Human embryonic stem cells and induced pluripotent stem cells participated normally in early mouse embryo development in a recent study.

Dec 21, 2015
Karen Zusi

WIKIMEDIA, BO LIInjecting stem cells into mouse embryos is standard practice to examine how well the cells incorporate and aid in tissue development, but previous attempts to get human stem cells to contribute normally to embryo development have failed. Reporting in Cell Stem Cell last week (December 17), researchers from the University of Cambridge successfully implanted human induced pluripotent stem cells (hiPSCs) and human embryonic stem cells (hESCs) into developing mouse embryos and observed them becoming all types of tissue layers.

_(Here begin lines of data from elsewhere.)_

(* ===== verification/Builder.v ===== *)
(** The helpers every format mapper builds its fragment with
    (src/mapping/builder.h, and the [PageContext] of src/mapping/mapper.h):
    provenance, items, tables within the size caps, and the finalizer that
    stamps refs, parents and the page entry. *)
From S2P Require Import Prelude Numbers Double Proto ImageCrop.

(** * The page a response is mapped against *)

(** [has_generation] and [has_alternatives] are the options. *)
Record PageContext := mk_PageContext {
  page_no : Z;
  page_width : Z;
  page_height : Z;
  page_png : bytes;
  page_crops : CropBudget;
  page_source : CollectorSource;
  page_generation : option GenerationSource;
  page_alternatives : option AlternativesMetaField }.

(** [static_cast<int32_t>] of a [uint32_t]. *)
Definition to_int32 (z : Z) : Z := (z + 2 ^ 31) mod 2 ^ 32 - 2 ^ 31.

Definition full_page_box (page : PageContext) : BoundingBox :=
  mk_BoundingBox (of_Z 0) (of_Z 0) (of_Z (page_width page)) (of_Z (page_height page))
    COORD_ORIGIN_TOPLEFT.

Definition make_prov (page : PageContext) (box : BoundingBox) : ProvenanceItem :=
  mk_ProvenanceItem (to_int32 (page_no page)) box None.

Definition page_prov (page : PageContext) : ProvenanceItem :=
  make_prov page (full_page_box page).

(** [trim]: the ASCII white space it strips. *)
Definition is_blank (c : ascii) : bool :=
  (c =c " "%char) || (c =c c_tab) || (c =c c_cr) || (c =c c_nl).

Fixpoint find_last_at (p : ascii → bool) (s : bytes) (i : nat) : option nat :=
  match s with
  | [] => None
  | c :: s' =>
      match find_last_at p s' (S i) with
      | Some j => Some j
      | None => if p c then Some i else None
      end
  end.
Definition find_last (p : ascii → bool) (s : bytes) : option nat := find_last_at p s 0.

Definition trim (text : bytes) : bytes :=
  match find_first (λ c, negb (is_blank c)) text 0 with
  | None => []
  | Some first =>
      match find_last (λ c, negb (is_blank c)) text with
      | Some last => substr text first (last - first + 1)
      | None => []
      end
  end.

(** * Items *)

Definition add_sources (page : PageContext) : list SourceType :=
  SourceCollector (page_source page) ::
  match page_generation page with
  | Some generation => [SourceGeneration generation]
  | None => []
  end.

Definition fill_text_base (page : PageContext) (label : DocItemLabel) (prov : ProvenanceItem)
    (text : bytes) : TextItemBase :=
  mk_TextItemBase [] None [] CONTENT_LAYER_BODY label [prov] text text (add_sources page) None None None.

Definition push_text (item : BaseTextItem) (doc : Document) : Document :=
  set_doc_texts (doc_texts doc ++ [item]) doc.
Definition texts_size (doc : Document) : nat := length (doc_texts doc).
Definition pictures_size (doc : Document) : nat := length (doc_pictures doc).
Definition tables_size (doc : Document) : nat := length (doc_tables doc).
Definition groups_size (doc : Document) : nat := length (doc_groups doc).
Definition key_value_items_size (doc : Document) : nat := length (doc_key_value_items doc).

(** [doc->mutable_texts(i)] and its likes, changed in place. *)
Definition alter_text (f : BaseTextItem → BaseTextItem) (i : nat) (doc : Document) : Document :=
  set_doc_texts (alter f i (doc_texts doc)) doc.
Definition alter_picture (f : PictureItem → PictureItem) (i : nat) (doc : Document) : Document :=
  set_doc_pictures (alter f i (doc_pictures doc)) doc.
Definition alter_table (f : TableItem → TableItem) (i : nat) (doc : Document) : Document :=
  set_doc_tables (alter f i (doc_tables doc)) doc.
Definition alter_group (f : GroupItem → GroupItem) (i : nat) (doc : Document) : Document :=
  set_doc_groups (alter f i (doc_groups doc)) doc.
Definition alter_key_value (f : KeyValueItem → KeyValueItem) (i : nat) (doc : Document)
  : Document :=
  set_doc_key_value_items (alter f i (doc_key_value_items doc)) doc.
Definition alter_field_region (f : FieldRegionItem → FieldRegionItem) (i : nat)
    (doc : Document) : Document :=
  set_doc_field_regions (alter f i (doc_field_regions doc)) doc.

Definition add_text (page : PageContext) (label : DocItemLabel) (prov : ProvenanceItem)
    (text : bytes) : Document → Document :=
  push_text (kText (fill_text_base page label prov text)).
Definition add_section_header (page : PageContext) (level : Z) (prov : ProvenanceItem)
    (text : bytes) : Document → Document :=
  push_text (kSectionHeader (fill_text_base page DOC_ITEM_LABEL_SECTION_HEADER prov text) level).
Definition add_title (page : PageContext) (prov : ProvenanceItem) (text : bytes)
  : Document → Document :=
  push_text (kTitle (fill_text_base page DOC_ITEM_LABEL_TITLE prov text)).
Definition add_list_item (page : PageContext) (prov : ProvenanceItem) (text : bytes)
    (enumerated : bool) (marker : bytes) : Document → Document :=
  push_text (kListItem (fill_text_base page DOC_ITEM_LABEL_LIST_ITEM prov text) enumerated
    (if bool_decide (marker = []) then None else Some marker)).
Definition add_code (page : PageContext) (prov : ProvenanceItem) (text language_raw : bytes)
  : Document → Document :=
  push_text (kCode (mk_CodeItem [] None [] CONTENT_LAYER_BODY DOC_ITEM_LABEL_CODE [prov]
    text text (add_sources page) [] [] None
    (if bool_decide (language_raw = []) then None else Some language_raw))).
Definition add_formula (page : PageContext) (prov : ProvenanceItem) (text : bytes)
  : Document → Document :=
  push_text (kFormula (fill_text_base page DOC_ITEM_LABEL_FORMULA prov text)).
Definition add_picture (page : PageContext) (prov : ProvenanceItem) (doc : Document)
  : Document :=
  set_doc_pictures (doc_pictures doc ++
    [mk_PictureItem [] None [] CONTENT_LAYER_BODY None DOC_ITEM_LABEL_PICTURE [prov] [] None
       (add_sources page) [] []]) doc.
Definition add_table (page : PageContext) (prov : ProvenanceItem) (doc : Document) : Document :=
  set_doc_tables (doc_tables doc ++
    [mk_TableItem [] None [] CONTENT_LAYER_BODY DOC_ITEM_LABEL_TABLE [prov] [] None
       (add_sources page) []]) doc.

(** * Tables within the size caps *)

Definition kMaxTableRows : Z := 2000.
Definition kMaxTableCols : Z := 250.
Definition kMaxTableCells : Z := 50000.
Definition kMaxGridBytes : Z := 32 * 1024 * 1024.

Record TableCut := mk_TableCut {
  source_rows : Z;
  source_cols : Z;
  truncated : bool;
  grid_omitted : bool }.
Definition TableCut_default : TableCut := mk_TableCut 0 0 false false.

Definition kept_table_shape (rows cols : Z) : Z * Z :=
  let kept_cols := Z.min cols kMaxTableCols in
  let kept_rows := Z.min rows kMaxTableRows in
  (if 0 <? kept_cols then Z.min kept_rows (kMaxTableCells / kept_cols) else kept_rows, kept_cols).

Arguments kept_table_shape : simpl never.

(** The warnings a mapper collects; [None] is a null pointer. *)
Abbreviation Warnings := (option (list PageWarning)).

Definition add_warning (warnings : Warnings) (code : PageWarningCode) (message ref : bytes)
  : Warnings :=
  match warnings with
  | None => None
  | Some ws => Some (ws ++ [mk_PageWarning code message ref])
  end.

Definition note_table_cut (cut : TableCut) (data : TableData) (what ref : bytes)
    (warnings : Warnings) : Warnings :=
  let warnings :=
    if truncated cut then
      add_warning warnings PAGE_WARNING_CODE_TABLE_TRUNCATED
        (what ++ lit " held " ++ to_string (source_rows cut) ++ lit " rows by " ++
         to_string (source_cols cut) ++ lit " columns; kept the first " ++
         to_string (td_num_rows data) ++ lit " by " ++ to_string (td_num_cols data) ++
         lit " (caps: " ++ to_string kMaxTableRows ++ lit " rows, " ++
         to_string kMaxTableCols ++ lit " columns, " ++ to_string kMaxTableCells ++
         lit " cells)") ref
    else warnings in
  if grid_omitted cut then
    add_warning warnings PAGE_WARNING_CODE_TABLE_GRID_OMITTED
      (what ++ lit " grid would cost more than " ++ to_string kMaxGridBytes ++
       lit " bytes of cell copies (overlapping or long spanned cells); kept its " ++
       to_string (Z.of_nat (length (td_table_cells data))) ++ lit " cells with an empty grid") ref
  else warnings.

The University of Cambridge-based authors suggest that their recent success comes from their decision to inject the stem cells at a later stage of embryo development. The hiPSCs and hESCs “have the capacity to participate in normal mouse development when transplanted into gastrula-stage embryos,” they wrote in their study.

The human stem cells differentiated into each of the three primary tissue layers—endoderm, ectoderm, and mesoderm—of the developing mouse. The researchers found no difference between the differentiation abilities of hiPSCs and hESCs. “We conclude that transplanted [human pluripotent stem cells] and their progeny proliferate and contribute normally to the developing embryo, irrespective of transplant stage, site, or cell type,” the authors wrote.

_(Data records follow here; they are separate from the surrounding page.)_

Lemma next_token_print pre token tokens :
  plain_token token → Forall plain_token tokens →
  next_token (pre ++ print_tokens (token :: tokens)) (length pre) =
  (tok_tag token, tok_text token, length (pre ++ print_token token)).
Proof.
  destruct token as [tag text]. intros (Htag & Hgt & Hlt & Htrim) Htokens.
  cbn [tok_tag tok_text] in *. pose proof (print_tokens_opens tokens Htokens) as Hrest.
  change (print_tokens (?t :: ?ts)) with (print_token t ++ print_tokens ts).
  revert Hrest. generalize (print_tokens tokens) as rest. intros rest Hrest.
  match goal with |- next_token ?b _ = _ => set (body := b) end.
  assert (Hbody : body = pre ++ lit "<" ++ tag ++ lit ">" ++ text ++ rest)
    by (subst body; unfold print_token; cbn; by rewrite <- !app_assoc).
  unfold next_token, find_tag, find_char.
  rewrite (find_if_hit opens_tag body pre [] (lit "<" ++ tag ++ lit ">" ++ text ++ rest));
    [|done|done|cbn; lia|done|by destruct tag].
  rewrite (find_if_hit (head_is (Ascii.eqb ">"%char)) body pre (lit "<" ++ tag)
    (lit ">" ++ text ++ rest)); [|by rewrite Hbody, <- app_assoc|cut_size| |done|done].
  2: { intros k Hk. apply head_is_other; [|done]. by intros [|]%elem_of_cons. }
  rewrite (substr_cut body (pre ++ lit "<") tag (lit ">" ++ text ++ rest));
    [|by rewrite Hbody, <- app_assoc|cut_size|cut_size].
  set (pre' := pre ++ lit "<" ++ tag ++ lit ">").
  assert (Hbody' : body = pre' ++ text ++ rest).
  { subst pre'. rewrite Hbody. by rewrite <- !app_assoc. }
  destruct Hrest as [->|Hrest].
  - rewrite (find_if_miss opens_tag body pre' text); [|by rewrite Hbody', app_nil_r|subst pre'; cut_size|].
    2: { intros k Hk. rewrite <- (app_nil_r (drop k text)). by apply opens_tag_other. }
    rewrite (substr_from_cut body pre' text); [|by rewrite Hbody', app_nil_r|subst pre'; cut_size].
    rewrite Htrim. f_equal. subst body. unfold print_token. cut_size.
  - rewrite (find_if_hit opens_tag body pre' text rest);
      [|done|subst pre'; cut_size|by intros; apply opens_tag_other|by destruct rest|done].
    rewrite (substr_cut body pre' text rest); [|done|subst pre'; cut_size|subst pre'; cut_size].
    rewrite Htrim. f_equal. subst body pre'. unfold print_token. cut_size.
Qed.

(** The scan of printed tokens is a fold over the tokens. *)
Definition advance_print (s : Scan) (token : OtslToken) : Scan :=
  advance s token (sc_pos s + length (print_token token)).

Lemma advance_pos s token pos : sc_pos (advance s token pos) = pos.
Proof. unfold advance. by repeat case_match. Qed.

Lemma loop_print tokens s pre fuel :
  Forall plain_token tokens → sc_pos s = length pre →
  (length (print_tokens tokens) < fuel)%nat →
  loop fuel (scan_step (pre ++ print_tokens tokens)) s = Some (foldl advance_print s tokens).
Proof.
  revert s pre fuel. induction tokens as [|token tokens IH]; intros s pre fuel Hplain Hpos Hfuel.
  { destruct fuel; [lia|]. cbn [loop]. unfold scan_step.
    rewrite bool_decide_false; [done|]. cbn. rewrite app_nil_r. lia. }
  apply Forall_cons in Hplain as [Ht Hts]. destruct fuel as [|fuel]; [lia|].
  change (print_tokens (token :: tokens)) with (print_token token ++ print_tokens tokens) in Hfuel.
  rewrite length_app in Hfuel.
  assert (0 < length (print_token token))%nat by (unfold print_token; cbn; lia).
  cbn [loop foldl]. unfold scan_step at 1. rewrite Hpos, next_token_print by done.
  rewrite bool_decide_true.
  2: { change (print_tokens (token :: tokens)) with (print_token token ++ print_tokens tokens).
       rewrite !length_app. lia. }
  cbn [negb]. destruct token as [tag text]. cbn [tok_tag tok_text] in *.
  rewrite (bool_decide_false (tag = [])) by (destruct Ht as [Ht _]; by destruct tag).
  change (print_tokens (?t :: tokens)) with (print_token t ++ print_tokens tokens).
  rewrite (app_assoc pre). rewrite IH; [|done|by rewrite advance_pos|lia].
  do 2 f_equal. unfold advance_print. by rewrite Hpos, <- length_app.
Qed.

Lemma scan_print tokens :
  Forall plain_token tokens →
  scan_rows (print_tokens tokens) = foldl advance_print scan_init tokens.
Proof.
  intros Hplain. unfold scan_rows, run_loop.
  pose proof (loop_print tokens scan_init [] (S (length (print_tokens tokens))) Hplain) as E.
  cbn [app] in E. rewrite E; [done|done|lia].
Qed.

(** The tokens of a table of plain cells, one row after the other. *)
Definition cell_token (text : bytes) : OtslToken := mk_OtslToken (lit "fcel") text.
Definition row_tokens (row : list bytes) : list OtslToken :=
  (cell_token <$> row) ++ [mk_OtslToken (lit "nl") []].
Definition print_table (rows : list (list bytes)) : bytes :=
  print_tokens (mjoin (row_tokens <$> rows)).
Definition plain_text (text : bytes) : Prop := ("<"%char ∉ text) ∧ trim text = text.
Definition row_visits (r : nat) (row : list bytes) : list (nat * nat * OtslToken) :=
  imap (λ c text, (r, c, cell_token text)) row.

(** What the walk holds but for its position. *)
Definition at_row (s : Scan) (r c rows cols : nat) (visits : list (nat * nat * OtslToken)) : Prop :=
  sc_row s = r ∧ sc_col s = c ∧ sc_rows s = rows ∧ sc_cols s = cols ∧ sc_visits s = visits.

Lemma advance_cells row s r c rows cols visits :
  at_row s r c rows cols visits → row ≠ [] →
  at_row (foldl advance_print s (cell_token <$> row)) r (c + length row) (rows `max` S r)
    (cols `max` (c + length row))
    (visits ++ imap (λ i text, (r, (c + i)%nat, cell_token text)) row).
Proof.
  revert s c rows cols visits.
  induction row as [|text row IH]; intros s c rows cols visits Hs Hne; [done|].
  cbn [fmap list_fmap foldl imap].
  assert (Hstep : at_row (advance_print s (cell_token text)) r (S c) (rows `max` S r)
    (cols `max` S c) (visits ++ [(r, c, cell_token text)])).
  { destruct Hs as (<- & <- & <- & <- & <-). done. }
  destruct row as [|text' row].
  { cbn. replace (c + 1)%nat with (S c) by lia. by rewrite Nat.add_0_r. }
  specialize (IH _ _ _ _ _ Hstep ltac:(done)).
  replace (c + length (text :: text' :: row))%nat with (S c + length (text' :: row))%nat by (cbn; lia).
  destruct IH as (E1 & E2 & E3 & E4 & E5). split_and!; [done|done|..].
  - rewrite E3. lia.
  - rewrite E4. lia.
  - rewrite E5, <- app_assoc. rewrite Nat.add_0_r. do 2 f_equal. apply imap_ext.
    intros i x _. cbn. do 2 f_equal. lia.
Qed.

Lemma advance_row row s r rows cols visits :
  at_row s r 0 rows cols visits → row ≠ [] →
  at_row (foldl advance_print s (row_tokens row)) (S r) 0 (rows `max` S r)
    (cols `max` length row) (visits ++ row_visits r row).
Proof.
  intros Hs Hne. unfold row_tokens. rewrite foldl_app.
  destruct (advance_cells row s r 0 rows cols visits Hs Hne) as (E1 & E2 & E3 & E4 & E5).
  cbn [foldl]. unfold advance_print at 1, advance. cbn [tok_tag].
  rewrite (bool_decide_true (lit "nl" = lit "nl")) by done. rewrite E1, E2.
  rewrite bool_decide_true by (destruct row; [done|cbn; lia]). done.
Qed.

The mouse embryos were cultured for two days, not long enough for differentiation into final tissue types—but the embryos appeared normal during this time period. “The Cambridge team has shown definitively that when stem cells are introduced into early mouse embryos under the right conditions, they multiply and contribute in the correct way to all the cell types that are formed as the embryo develops,” Jeremy Pearson, Associate Medical Director at the British Heart Foundation, which helped fund the study, said in a press release.

“Our finding that human stem cells integrate and develop normally in the mouse embryo will allow us to study aspects of human development during a window in time that would otherwise be inaccessible,” study coauthor Victoria Mascetti said in the press release.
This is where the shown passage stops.